DISKUSI KARL POPPER MEMBANGKITKAN KESADARAN DEMOKRASI POLITIK BANGSA
Oleh Adriana Magdalena Gelawur Mahasiswi STFK Ledalero |
Akhir - akhir ini, demokrasi bangsa kita telah kehilangan arah dan esensinya. Demokrasi perpolitikan Indonesia sedianya merupakan representasi idealisme yang menempatkan rakyat sebagai tokoh penting dalam negara. Ini berarti demokrasi memberikan kebebasan kepada setiap individu untuk menyampaikan aspirasi dan ekspresi diri sebagai makhluk politis sejauh berada di bawah tata aturan politik[1]. Namun, tujuan mulai dari demokrasi, kini telah ternodai oleh kehadiran kaum oligarki (Penguasa dan Pengusaha) yang mengambil alih sebagai penentu semua keputusan politik. Tentu kedaan ini menimbulkan ketimpangan dalam pelaksanaan demokrasi bagi masyarakat luas karena para politisi dan pengusaha bekerjasama memperjuangkan kepentingan kolektif saja melalui manipulasi kebijakan publik. Hal ini menimbulkan ketakpercayaan masyarakat terhadap para penguasa dan dunia perpolitikan. ISEAS salah satu lembaga riset di Singapura pada tahun 2017 telah mengungkapkan bahwa partai politik dan DPR merupakan lembaga yang paling tidak dipercayai oleh masyarakat Indonesia.
Oleh sebab itu, penulis
menawarkan matode diskusi Karl Raimund Popper sebagai solusi membangkitkan kesadaran demokrasi bagi kaum oligark
dan kecintaan masyarakat terhadap dunia perpolitikan. Ada dua alasan mendasar penulis mengangkat
matode diskusi Popper. Alasan pertama adalah Rasionalitas Popper. Ia seorang anti
Marxis karena kekecewaannya terhadap ide
aliran ini yang menghalalkan segala cara dalam melakukan revolusi. Marxis
sangat dogmatis yang mana selalu berusaha mencari pembenaran ( verifikasi)

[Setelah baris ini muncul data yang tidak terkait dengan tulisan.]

(** After a generation for [mail] that found no enterprise record, the
    record it added is the only one. *)
Lemma generated_is_single (db : Database) (mail : string) (row : License) :
  ~ has_record db mail "enterprise" ->
  email row = mail -> plan row = "enterprise" ->
  filter (has_email_plan mail "enterprise") (licenses db ++ [row]) = [row].
Proof.
  intros Hnone He Hp. rewrite filter_app.
  assert (Hf : filter (has_email_plan mail "enterprise") (licenses db) = []).
  { destruct (filter _ (licenses db)) as [|x r] eqn:E; [reflexivity|].
    exfalso. apply Hnone. exists x.
    assert (Hin : In x (filter (has_email_plan mail "enterprise") (licenses db)))
      by (rewrite E; now left).
    apply filter_In in Hin. destruct Hin as [Hin Hm].
    unfold has_email_plan in Hm. apply andb_true_iff in Hm.
    destruct Hm as [H1 H2]. apply String.eqb_eq in H1, H2. auto. }
  rewrite Hf. simpl. unfold has_email_plan.
  now rewrite He, Hp, !String.eqb_refl.
Qed.

(** X11.  The generation routes give an address one enterprise license:
    when no enterprise record of a valid address exists and a first
    request, by either route, succeeds, the next request for that address,
    by either route, its lookup answered, gets the 409 response and writes
    nothing. *)
Theorem second_generation_refused (rt rt' : Runtime) (s s' : Service)
  (db : Database) (mail : string) (first_free second_free : bool) :
  let route (free : bool) :=
    if free then GenerateLicense.POST_free else GenerateLicense.POST_pro in
  blank mail = false ->
  blank (JS.trim mail) = false ->
  GenerateLicense.emailRegex_test mail = true ->
  ~ has_record db mail "enterprise" ->
  GenerateLicense.success
    (snd (run s (route first_free rt (Some mail)) db)) = true ->
  select_fails s' = false ->
  let db' := fst (run s (route first_free rt (Some mail)) db) in
  run s' (route second_free rt' (Some mail)) db'
  = (db', GenerateLicense.refuse 409
            "An enterprise license already exists for this email").
Proof.
  intros route Hb Ht Hre Hnone Hok Hs' db'. subst db'.
  assert (Hroute : forall free r,
             exists msg, route free r (Some mail)
                         = GenerateLicense.generate r mail msg).
  { intros free r. destruct free; cbn.
    - unfold GenerateLicense.POST_free. rewrite Hb, Ht, Hre. cbn. eauto.
    - unfold GenerateLicense.POST_pro. rewrite Hb. eauto. }
  destruct (Hroute first_free rt) as [msg1 E1].
  destruct (Hroute second_free rt') as [msg2 E2].
  rewrite E1 in *. rewrite E2.
  destruct (generate_cases rt s db mail msg1) as [[_ Hno]|(t & _ & _ & E)];
    [congruence|].
  rewrite E. cbn [fst].
  unfold GenerateLicense.generate. cbn [run exec]. rewrite Hs'.
  cbn [licenses].
  rewrite (generated_is_single db mail (generated_row rt mail t) Hnone
             eq_refl eq_refl).
  reflexivity.
Qed.

(** A new address asks the free route, then the pro route. *)
Lemma second_generation_refused_witness :
  let rt := Scenario.at_time Scenario.midlife in
  let first := run available
                 (GenerateLicense.POST_free rt (Some "new@example.com"))
                 Scenario.db0 in
  snd (run available (GenerateLicense.POST_pro rt (Some "new@example.com"))
         (fst first))
  = GenerateLicense.refuse 409
      "An enterprise license already exists for this email".
Proof.
  intros rt first.
  refine (f_equal snd
            (second_generation_refused rt rt available available Scenario.db0
               "new@example.com" true false eq_refl eq_refl eq_refl _
               eq_refl eq_refl)).
  intros (l & [<-|[]] & _ & Hp). discriminate.
Defined.

End IssuanceLifecycle.

(** ** Keys, issuer and audience *)

Module ConfigurationSpec.
Import JS Jwt Crypto CryptoFacts Supabase Http.
Import VerifyFacts LifecycleEffects IssuanceLifecycle.
Local Open Scope Z_scope.

(** X12.  A token of this server verifies only under the configuration
    it was signed under: when [verifyLicenseToken] accepts a token that
    [signLicenseToken] made, the verification key is the other half of
    the signing key, the issuer and the audience of the two environments
    (each with its default) are the same, the claims returned carry the
    payload as it was signed, that is with an [iat] of 0 replaced by the
    second of signing and otherwise as given, and the clock is before its
    [exp]. *)
Theorem verified_only_as_signed (e1 e2 : Env) (p : LicensePayload)
  (t : token) (signed_at now : Z) (c : claims) :
  signLicenseToken e1 signed_at p = Return t ->
  verifyLicenseToken e2 now t = Return c ->
  payload c = stamped (signed_at / 1000) p
  /\ (iat p <> 0 -> payload c = p)
  /\ now / 1000 < exp p
  /\ or_default (JWT_ISSUER e1) "levox-license-server"
     = or_default (JWT_ISSUER e2) "levox-license-server"
  /\ or_default (JWT_AUDIENCE e1) "levox-cli"
     = or_default (JWT_AUDIENCE e2) "levox-cli"
  /\ exists k pk,
       loadPrivateKey e1 = Return (RsaPrivate k)
       /\ loadPublicKey e2 = Return pk
       /\ verification_key pk = Some k.
Proof.
  intros Hsign Hver.
  destruct (signed_token e1 signed_at p t Hsign) as (k & Hsk & Ht).
  cbv zeta in Ht.
  destruct (verifyLicenseToken_checked e2 now t c Hver)
    as (pk & k' & h & sg & Hpk & Hk & Ht' & _ & Hsig & Hexp & Haud & Hiss).
  rewrite Ht in Ht'. injection Ht' as Hh Hc Hs. subst h c sg.
  cbn [payload iss aud stamped exp] in *.
  injection Haud as Haud. injection Hiss as Hiss.
  unfold signature_valid in Hsig.
  apply andb_true_iff in Hsig. destruct Hsig as [Hsig _].
  apply andb_true_iff in Hsig. destruct Hsig as [Hkk _].
  apply N.eqb_eq in Hkk. subst k'.
  split; [reflexivity|]. split; [intros Hiat; now apply stamped_nonzero|].
  repeat split; auto. exists k, pk. auto.
Qed.

(** The scenario's payload, signed and verified by the scenario's
    server. *)
Lemma verified_only_as_signed_witness :
  exists k pk,
    loadPrivateKey Scenario.env0 = Return (RsaPrivate k)
    /\ loadPublicKey Scenario.env0 = Return pk
    /\ verification_key pk = Some k.
Proof.
  destruct (verified_only_as_signed Scenario.env0 Scenario.env0
              Scenario.payload0 Scenario.token0 (Scenario.issued_s * 1000)
              Scenario.midlife Scenario.claims0 eq_refl eq_refl)
    as (_ & _ & _ & _ & _ & H).
  exact H.
Defined.

(** X13.  Without [PUBLIC_KEY_PATH] the verify route accepts no license,
    even in production where the key itself comes from [PUBLIC_KEY]:
    every call that gets past the revocation and expiry checks is
    answered "Invalid license token signature". *)
Theorem no_public_key_path_no_license (rt : Runtime) (s : Service)
  (db : Database) (body : VerifyLicense.VerifyLicenseRequest)
  (key : string) (l : License) :
  unset (PUBLIC_KEY_PATH (env rt)) = true ->
  VerifyLicense.payload_jti (VerifyLicense.token body) = Some key ->
  select_fails s = false ->
  stored db key l ->
  revoked l = false ->
  VerifyLicense.record_expired l (Http.now rt) = false ->
  run s (VerifyLicense.POST rt (Some body)) db
  = (db, refuse 403 "Invalid license token signature").
Proof.
  intros Hpath Hjti Hs Hl Hr He.
  rewrite (POST_loads rt s db body key l Hjti Hs Hl).
  unfold VerifyLicense.checks. rewrite Hr, He.
  unfold verifyLicenseToken, loadPublicKey. rewrite Hpath. reflexivity.
Qed.

(** The scenario's server with [PUBLIC_KEY] set and the path missing. *)
Lemma no_public_key_path_no_license_witness :
  let e := mkEnv (Some "./private_key.pem") None (Some "production")
             (Some (RsaPrivate 1)) (Some (RsaPublic 1)) None None
             (Some "admin-secret") (fun _ => None) in
  let rt := mkRuntime e Scenario.midlife "lic-0002" in
  snd (run available
         (VerifyLicense.POST rt (Scenario.verify_with JS.Undefined))
         Scenario.db0)
  = refuse 403 "Invalid license token signature".
Proof.
  intros e rt.
  exact (f_equal snd
           (no_public_key_path_no_license rt available Scenario.db0
              (VerifyLicense.mkRequest Scenario.token0 JS.Undefined)
              "lic-0001" Scenario.license0
              eq_refl eq_refl eq_refl eq_refl eq_refl eq_refl)).
Defined.

(** X14.  Without [PRIVATE_KEY_PATH] no license is issued, even in
    production where the key itself comes from [PRIVATE_KEY]: the admin
    route and both generation routes refuse and write nothing. *)
Theorem no_private_key_path_no_issuance (rt : Runtime) (s : Service)
  (db : Database) (header : option string)
  (body : option IssueLicense.IssueLicenseRequest) (mail : option string) :
  unset (PRIVATE_KEY_PATH (env rt)) = true ->
  (fst (run s (IssueLicense.POST rt header body) db) = db
   /\ ok (snd (run s (IssueLicense.POST rt header body) db)) = false)
  /\ (fst (run s (GenerateLicense.POST_free rt mail) db) = db
      /\ GenerateLicense.success
           (snd (run s (GenerateLicense.POST_free rt mail) db)) = false)
  /\ (fst (run s (GenerateLicense.POST_pro rt mail) db) = db
      /\ GenerateLicense.success
           (snd (run s (GenerateLicense.POST_pro rt mail) db)) = false).
Proof.
  intros Hpath.
  assert (Hsign : forall at_ms p t,
             signLicenseToken (env rt) at_ms p <> Return t).
  { intros at_ms p t. unfold signLicenseToken, loadPrivateKey. rewrite Hpath.
    discriminate. }
  assert (Hgen : forall m msg,
             fst (run s (GenerateLicense.generate rt m msg) db) = db
             /\ GenerateLicense.success
                  (snd (run s (GenerateLicense.generate rt m msg) db)) = false).
  { intros m msg.
    destruct (generate_cases rt s db m msg) as [H|(t & Ht & _)]; [exact H|].
    now apply Hsign in Ht. }
  split; [|split].
  - destruct (issue_cases rt s db header body)
      as [H|(b & tok & limit & days & t & _ & _ & _ & _ & _ & _ & _ & _ & _
             & _ & Ht & _)]; [exact H|].
    now apply Hsign in Ht.
  - unfold GenerateLicense.POST_free. destruct mail as [m|]; [|split; reflexivity].
    destruct (_ || _); [split; reflexivity|].
    destruct (negb _); [split; reflexivity|]. apply Hgen.
  - unfold GenerateLicense.POST_pro. destruct mail as [m|]; [|split; reflexivity].
    destruct (blank m); [split; reflexivity|]. apply Hgen.
Qed.

(** The scenario's server with [PRIVATE_KEY] set and the path missing:
    the admin's request ends in the 500 response. *)
Lemma no_private_key_path_no_issuance_witness :
  let e := mkEnv None (Some "./public_key.pem") (Some "production")
             (Some (RsaPrivate 1)) (Some (RsaPublic 1)) None None
             (Some "admin-secret") (fun _ => None) in
  let rt := mkRuntime e Scenario.midlife "lic-0002" in
  let body := IssueLicense.mkRequest "user@example.com" "pro"
                (JS.Number 1) (JS.Number 30) in
  fst (run available (IssueLicense.POST rt (Some "admin-secret") (Some body))
         Scenario.db0) = Scenario.db0.
Proof.
  intros e rt body.
  destruct (no_private_key_path_no_issuance rt available Scenario.db0
              (Some "admin-secret") (Some body) None eq_refl) as [[H _] _].
  exact H.
Defined.

End ConfigurationSpec.

(** ** Fingerprints and addresses that are accepted *)

Module InputSpec.
Import JS Fingerprint JSFacts FingerprintFacts SameDevice GenerateLicense.

(** X15.  [isValidDeviceFingerprint] accepts exactly the strings that
    keep at least 8 characters of [a-z0-9_-] once lowercased: whitespace,
    punctuation and other characters do not count, and no length is too
    long. *)
Theorem valid_fingerprint_iff (v : value) :
  isValidDeviceFingerprint v = true
  <-> exists s, v = Str s
        /\ 8 <= List.length (canonical (list_ascii_of_string s)).
Proof.
  unfold isValidDeviceFingerprint. split.
  - destruct (normalizeDeviceFingerprint v) as [fp|m] eqn:E; [|discriminate].
    intros _. destruct (normalize_shape v fp E) as (s & -> & _ & Hlen & _).
    exists s. split; [reflexivity|]. now apply Nat.leb_le.
  - intros (s & -> & Hlen).
    assert (Hs : s <> EmptyString) by (intros ->; simpl in Hlen; lia).
    rewrite (normalize_nonempty s Hs).
    destruct (Nat.ltb_spec (List.length (canonical (list_ascii_of_string s))) 8);
      [lia|reflexivity].
Qed.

terhadap teori-teori yang ditemukannya. Alasan ini membuat Popper menyadari sungguh perbedaan antara
pemikiran dogmatis dan pemikiran kritis. Hal lain yang memengaruhi perkembangan
intelektual Karl Popper dalam berfilsafat adalah ungkapan Einstain yang mengatakan bahwa, suatu teori tak dapat dipertahankan kalau
gagal dalam tes tertentu.[2] Prinsip ini yang membedakan Popper dengan kaum Marxis.
Demokrasi seharusnya
membawa masyarakat lebih dekat dan terlibat dalam dunia perpolitikan. Namun,
kapitalisme oligarkai membuat masyarakat sipil menjadi “orang asing” dalam
pemutusan kebijakan demokrasi politik Indonesia. Tokoh sentral demokrasi telah
beralih dari masyarakat kepada para elite politik. Maka masyarakat perlu
berpikir kritis untuk mendapat kembali haknya dan kaum oligark semestinya
menghilangkan sikap dogmatis dalam perpolitikan indonesia.
Alasan yang kedua yaitu
cara pandang Popper terhadap sikap ilmiah. Menurutnya sikap ilmiah adalah sikap
kritis yang tidak mencari pembenaran-pembenaran melainkan tes yang krusial
berupa pengujian yang dapat menyangkal teori yang diujinya. Lanjutnya, membiarkan
teori-teori dihadapkan pada fakta-fakta yang dapat menunjukkan
ketidakbenarannya adalah satu-satunya cara yang tepat untuk mengujinya dan
satu-satunya cara yang memungkinkan ilmu pengetahuan bisa berkembang
terus-menerus. Sebab dengan menemukan titik lemah dan mendapat kritikan, ilmu
itu akan berkembang terus-menerus[3].
Rasionalisme digunakan
Popper sebagai suatu sikap untuk menyelesaikan sebanyak mungkin masalah dengan
bertolak dari akal budi. Sebab bagi Popper, sangat mustahil membangun suatu
ilmu hanya berdasarkan pada fakta empiris karena pengalaman selalu bersifat individual
dan tak mungkin menghasilkan suatu kebenaran universal. Sebagai suatu istilah
yang menyangkut tingkah laku dan sikap praktis,
Rasionalisme adalah suatu sikap
bersedia mendengarkan penalaran kritis dan belajar dari kesalahan.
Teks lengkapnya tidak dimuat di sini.